* _Task description_
Output, exactly and in full, the entries that appear below.

* _Material for the task_
------------------------------------------------

Lemma flushing_run x w values base k : pending x values base k -> Forall (Forall good_value) values -> values <> [] ->
  exists sql, statement_for target_ config_ false values sql /\
    ((exists batch n us x' w', flushing (x, w) = (Returns (batch, n), (x', w')) /\ run_sql sql w = (Answered n us, w') /\
        Ins.finalized x' = Ins.finalized x /\ pending x' [] (base + zlen values) (k + 1)) \/
     (exists number message x' w', run_sql sql w = (Refused number message, w') /\
        flushing (x, w) = (Throws (InsertException (error_at k (base + zlen values) number message)), (x', w')))).
Proof.
  intros (Ht & Hc & b & Hb & Hok & Ho & Hk) Hg Hne.
  destruct (FlushBatch_spec _ _ _ _ _ Hok Htarget Hg Hne) as (batch & b' & Hfl & Hok' & Hst).
  destruct (FlushBatch_counts _ _ _ Hfl) as (Ho' & Hp' & Hk'). exists (sql_statement batch). split; [done|].
  unfold flushing. rewrite (bind_run _ _ _ _ _ (on_builder_run FlushBatch x w b batch b' Hb Hfl)). unfold Ins.ExecuteBatch.
  destruct (Hjudge (sql_statement batch) w) as [(n & us & w' & Hr)|(number & message & w' & Hr)]; [left|right].
  - exists batch, n, us, (Ins.set_statistics (MSSQLInsertStatistics.RecordBatch n (zlen (sql_statement batch)) us (Ins.statistics x)) (Ins.set_builder b' x)), w'.
    split_and!; [|done|done|].
    + unfold mbind, E_bind, on_server. cbn [fst snd]. by rewrite Hr.
    + split_and!; [done..|]. exists b'. split_and!; [done|done| |lia]. rewrite zlen_nil. lia.
  - exists number, message, (Ins.set_builder b' x), w'. split; [done|].
    unfold mbind, E_bind, on_server. cbn [fst snd]. rewrite Hr. unfold Ins.insert_error, Ins.builder, mbind, E_bind, get. cbn. unfold error_at.
    by rewrite Ho', Hp', Hk', Ho, Hk, Z.sub_0_r.
Qed.

(** *** Rows on the way *)

(** Whole batches are sent and accepted, the rest is pending. *)
Definition sends (values new values' : list (list Value)) (sent : list bytes) : Prop :=
  exists batches, concat batches ++ values' = values ++ new /\ Forall2 (statement_for target_ config_ false) batches sent.

(** From [values], with [base] and [k] before them, the rows [new] are taken, and
    one stays pending once there was one. *)
Definition advances (values : list (list Value)) (base k : Z) (new : list (list Value)) w (values' : list (list Value)) (base' k' : Z) sent ns w' : Prop :=
  accepts w sent ns w' /\ (values' = [] -> values ++ new = []) /\
  exists batches, concat batches ++ values' = values ++ new /\ Forall2 (statement_for target_ config_ false) batches sent /\
    base' = base + zlen (concat batches) /\ k' = k + zlen batches.

Lemma advances_none values base k new w : advances values base k new w (values ++ new) base k [] [] w.
Proof. split; [constructor|split; [done|]]. exists []. split_and!; [done|by apply Forall2_nil|cbn [concat]; rewrite zlen_nil; lia|rewrite zlen_nil; lia]. Qed.

Lemma advances_trans values base k new w values1 base1 k1 sent ns w1 new' values2 base2 k2 sent' ns' w2 :
  advances values base k new w values1 base1 k1 sent ns w1 -> advances values1 base1 k1 new' w1 values2 base2 k2 sent' ns' w2 ->
  advances values base k (new ++ new') w values2 base2 k2 (sent ++ sent') (ns ++ ns') w2.
Proof.
  intros (A1 & K1 & b1 & E1 & F1 & -> & ->) (A2 & K2 & b2 & E2 & F2 & -> & ->). split; [by eapply accepts_app|split].
  - intros E. destruct (app_eq_nil _ _ (K2 E)) as [E' ->]. rewrite app_nil_r. by apply K1.
  - exists (b1 ++ b2). rewrite concat_app, !zlen_app. split_and!; [|by apply Forall2_app|lia|lia].
    rewrite <- app_assoc, E2, !app_assoc. by rewrite <- E1.
Qed.

Lemma advances_sends values base k new w values' base' k' sent ns w' : advances values base k new w values' base' k' sent ns w' -> sends values new values' sent.
Proof. intros (_ & _ & bs & E & F & _). by exists bs. Qed.

(** A statement is refused: those before it were accepted, and it is the
    statement of the rows after theirs. *)
Definition stopped (values : list (list Value)) (base k : Z) (new : list (list Value)) w {S A} (r : outcome A * (S * world)) : Prop :=
  exists s sent ns w1 sql number message w' batches batch later,
    accepts w sent ns w1 /\ run_sql sql w1 = (Refused number message, w') /\
    concat batches ++ batch ++ later = values ++ new /\
    Forall2 (statement_for target_ config_ false) batches sent /\ statement_for target_ config_ false batch sql /\
    r = (Throws (InsertException (error_at (k + zlen batches) (base + zlen (concat batches ++ batch)) number message)), (s, w')).

Lemma stopped_bind values base k new w {S A B} (m : E S A) (f : A -> E S B) s :
  stopped values base k new w (m s) -> stopped values base k new w ((m ≫= f) s).
Proof.
  intros (s' & sent & ns & w1 & sql & number & message & w' & bs & b & l & ? & ? & ? & ? & ? & E).
  exists s', sent, ns, w1, sql, number, message, w', bs, b, l. split_and!; try done. unfold mbind, E_bind. by rewrite E.
Qed.

Lemma stopped_more values base k new new' w {S A} (r : outcome A * (S * world)) :
  stopped values base k new w r -> stopped values base k (new ++ new') w r.
Proof.
  intros (s' & sent & ns & w1 & sql & number & message & w' & bs & b & l & ? & ? & E & ? & ? & ?).
  exists s', sent, ns, w1, sql, number, message, w', bs, b, (l ++ new'). split_and!; try done. rewrite (app_assoc values), <- E. by rewrite <- !app_assoc.
Qed.

Lemma stopped_after values base k new w values1 base1 k1 sent ns w1 new' {S A} (r : outcome A * (S * world)) :
  advances values base k new w values1 base1 k1 sent ns w1 -> stopped values1 base1 k1 new' w1 r -> stopped values base k (new ++ new') w r.
Proof.
  intros (A1 & _ & b1 & E1 & F1 & -> & ->) (s' & sent' & ns' & w2 & sql & number & message & w' & bs & b & l & A2 & R & E2 & F2 & F & ->).
  exists s', (sent ++ sent'), (ns ++ ns'), w2, sql, number, message, w', (b1 ++ bs), b, l.
  split_and!; [by eapply accepts_app|done| |by apply Forall2_app|done|].
  - rewrite concat_app, <- app_assoc, E2, !app_assoc. by rewrite <- E1.
  - do 3 f_equal. unfold error_at. rewrite concat_app, !zlen_app. f_equal; lia.
Qed.

Definition rows_ok (values : list (list Value)) : Prop := Forall (fun row => Forall good_value row /\ row_fits target_ config_ row) values.

Lemma rows_ok_good values : rows_ok values -> Forall (Forall good_value) values.
Proof. intros Hr. eapply Forall_impl; [exact Hr|]. by intros row [? _]. Qed.

(** *** The operations *)

Lemma holds_pending x values base k : holds_rows x values base k -> pending x values base k.
Proof. by intros [_ ?]. Qed.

------------------------------------------------

* _Expected output_
Lemma flushing_run x w values base k : pending x values base k -> Forall (Forall good_value) values -> values <> [] ->
  exists sql, statement_for target_ config_ false values sql /\
    ((exists batch n us x' w', flushing (x, w) = (Returns (batch, n), (x', w')) /\ run_sql sql w = (Answered n us, w') /\
        Ins.finalized x' = Ins.finalized x /\ pending x' [] (base + zlen values) (k + 1)) \/
     (exists number message x' w', run_sql sql w = (Refused number message, w') /\
        flushing (x, w) = (Throws (InsertException (error_at k (base + zlen values) number message)), (x', w')))).
Proof.
  intros (Ht & Hc & b & Hb & Hok & Ho & Hk) Hg Hne.
  destruct (FlushBatch_spec _ _ _ _ _ Hok Htarget Hg Hne) as (batch & b' & Hfl & Hok' & Hst).
  destruct (FlushBatch_counts _ _ _ Hfl) as (Ho' & Hp' & Hk'). exists (sql_statement batch). split; [done|].
  unfold flushing. rewrite (bind_run _ _ _ _ _ (on_builder_run FlushBatch x w b batch b' Hb Hfl)). unfold Ins.ExecuteBatch.
  destruct (Hjudge (sql_statement batch) w) as [(n & us & w' & Hr)|(number & message & w' & Hr)]; [left|right].
  - exists batch, n, us, (Ins.set_statistics (MSSQLInsertStatistics.RecordBatch n (zlen (sql_statement batch)) us (Ins.statistics x)) (Ins.set_builder b' x)), w'.
    split_and!; [|done|done|].
    + unfold mbind, E_bind, on_server. cbn [fst snd]. by rewrite Hr.
    + split_and!; [done..|]. exists b'. split_and!; [done|done| |lia]. rewrite zlen_nil. lia.
  - exists number, message, (Ins.set_builder b' x), w'. split; [done|].
    unfold mbind, E_bind, on_server. cbn [fst snd]. rewrite Hr. unfold Ins.insert_error, Ins.builder, mbind, E_bind, get. cbn. unfold error_at.
    by rewrite Ho', Hp', Hk', Ho, Hk, Z.sub_0_r.
Qed.

(** *** Rows on the way *)

(** Whole batches are sent and accepted, the rest is pending. *)
Definition sends (values new values' : list (list Value)) (sent : list bytes) : Prop :=
  exists batches, concat batches ++ values' = values ++ new /\ Forall2 (statement_for target_ config_ false) batches sent.

(** From [values], with [base] and [k] before them, the rows [new] are taken, and
    one stays pending once there was one. *)
Definition advances (values : list (list Value)) (base k : Z) (new : list (list Value)) w (values' : list (list Value)) (base' k' : Z) sent ns w' : Prop :=
  accepts w sent ns w' /\ (values' = [] -> values ++ new = []) /\
  exists batches, concat batches ++ values' = values ++ new /\ Forall2 (statement_for target_ config_ false) batches sent /\
    base' = base + zlen (concat batches) /\ k' = k + zlen batches.

Lemma advances_none values base k new w : advances values base k new w (values ++ new) base k [] [] w.
Proof. split; [constructor|split; [done|]]. exists []. split_and!; [done|by apply Forall2_nil|cbn [concat]; rewrite zlen_nil; lia|rewrite zlen_nil; lia]. Qed.

Lemma advances_trans values base k new w values1 base1 k1 sent ns w1 new' values2 base2 k2 sent' ns' w2 :
  advances values base k new w values1 base1 k1 sent ns w1 -> advances values1 base1 k1 new' w1 values2 base2 k2 sent' ns' w2 ->
  advances values base k (new ++ new') w values2 base2 k2 (sent ++ sent') (ns ++ ns') w2.
Proof.
  intros (A1 & K1 & b1 & E1 & F1 & -> & ->) (A2 & K2 & b2 & E2 & F2 & -> & ->). split; [by eapply accepts_app|split].
  - intros E. destruct (app_eq_nil _ _ (K2 E)) as [E' ->]. rewrite app_nil_r. by apply K1.
  - exists (b1 ++ b2). rewrite concat_app, !zlen_app. split_and!; [|by apply Forall2_app|lia|lia].
    rewrite <- app_assoc, E2, !app_assoc. by rewrite <- E1.
Qed.

Lemma advances_sends values base k new w values' base' k' sent ns w' : advances values base k new w values' base' k' sent ns w' -> sends values new values' sent.
Proof. intros (_ & _ & bs & E & F & _). by exists bs. Qed.

(** A statement is refused: those before it were accepted, and it is the
    statement of the rows after theirs. *)
Definition stopped (values : list (list Value)) (base k : Z) (new : list (list Value)) w {S A} (r : outcome A * (S * world)) : Prop :=
  exists s sent ns w1 sql number message w' batches batch later,
    accepts w sent ns w1 /\ run_sql sql w1 = (Refused number message, w') /\
    concat batches ++ batch ++ later = values ++ new /\
    Forall2 (statement_for target_ config_ false) batches sent /\ statement_for target_ config_ false batch sql /\
    r = (Throws (InsertException (error_at (k + zlen batches) (base + zlen (concat batches ++ batch)) number message)), (s, w')).

Lemma stopped_bind values base k new w {S A B} (m : E S A) (f : A -> E S B) s :
  stopped values base k new w (m s) -> stopped values base k new w ((m ≫= f) s).
Proof.
  intros (s' & sent & ns & w1 & sql & number & message & w' & bs & b & l & ? & ? & ? & ? & ? & E).
  exists s', sent, ns, w1, sql, number, message, w', bs, b, l. split_and!; try done. unfold mbind, E_bind. by rewrite E.
Qed.

Lemma stopped_more values base k new new' w {S A} (r : outcome A * (S * world)) :
  stopped values base k new w r -> stopped values base k (new ++ new') w r.
Proof.
  intros (s' & sent & ns & w1 & sql & number & message & w' & bs & b & l & ? & ? & E & ? & ? & ?).
  exists s', sent, ns, w1, sql, number, message, w', bs, b, (l ++ new'). split_and!; try done. rewrite (app_assoc values), <- E. by rewrite <- !app_assoc.
Qed.

Lemma stopped_after values base k new w values1 base1 k1 sent ns w1 new' {S A} (r : outcome A * (S * world)) :
  advances values base k new w values1 base1 k1 sent ns w1 -> stopped values1 base1 k1 new' w1 r -> stopped values base k (new ++ new') w r.
Proof.
  intros (A1 & _ & b1 & E1 & F1 & -> & ->) (s' & sent' & ns' & w2 & sql & number & message & w' & bs & b & l & A2 & R & E2 & F2 & F & ->).
  exists s', (sent ++ sent'), (ns ++ ns'), w2, sql, number, message, w', (b1 ++ bs), b, l.
  split_and!; [by eapply accepts_app|done| |by apply Forall2_app|done|].
  - rewrite concat_app, <- app_assoc, E2, !app_assoc. by rewrite <- E1.
  - do 3 f_equal. unfold error_at. rewrite concat_app, !zlen_app. f_equal; lia.
Qed.

Definition rows_ok (values : list (list Value)) : Prop := Forall (fun row => Forall good_value row /\ row_fits target_ config_ row) values.

Lemma rows_ok_good values : rows_ok values -> Forall (Forall good_value) values.
Proof. intros Hr. eapply Forall_impl; [exact Hr|]. by intros row [? _]. Qed.

(** *** The operations *)

Lemma holds_pending x values base k : holds_rows x values base k -> pending x values base k.
Proof. by intros [_ ?]. Qed.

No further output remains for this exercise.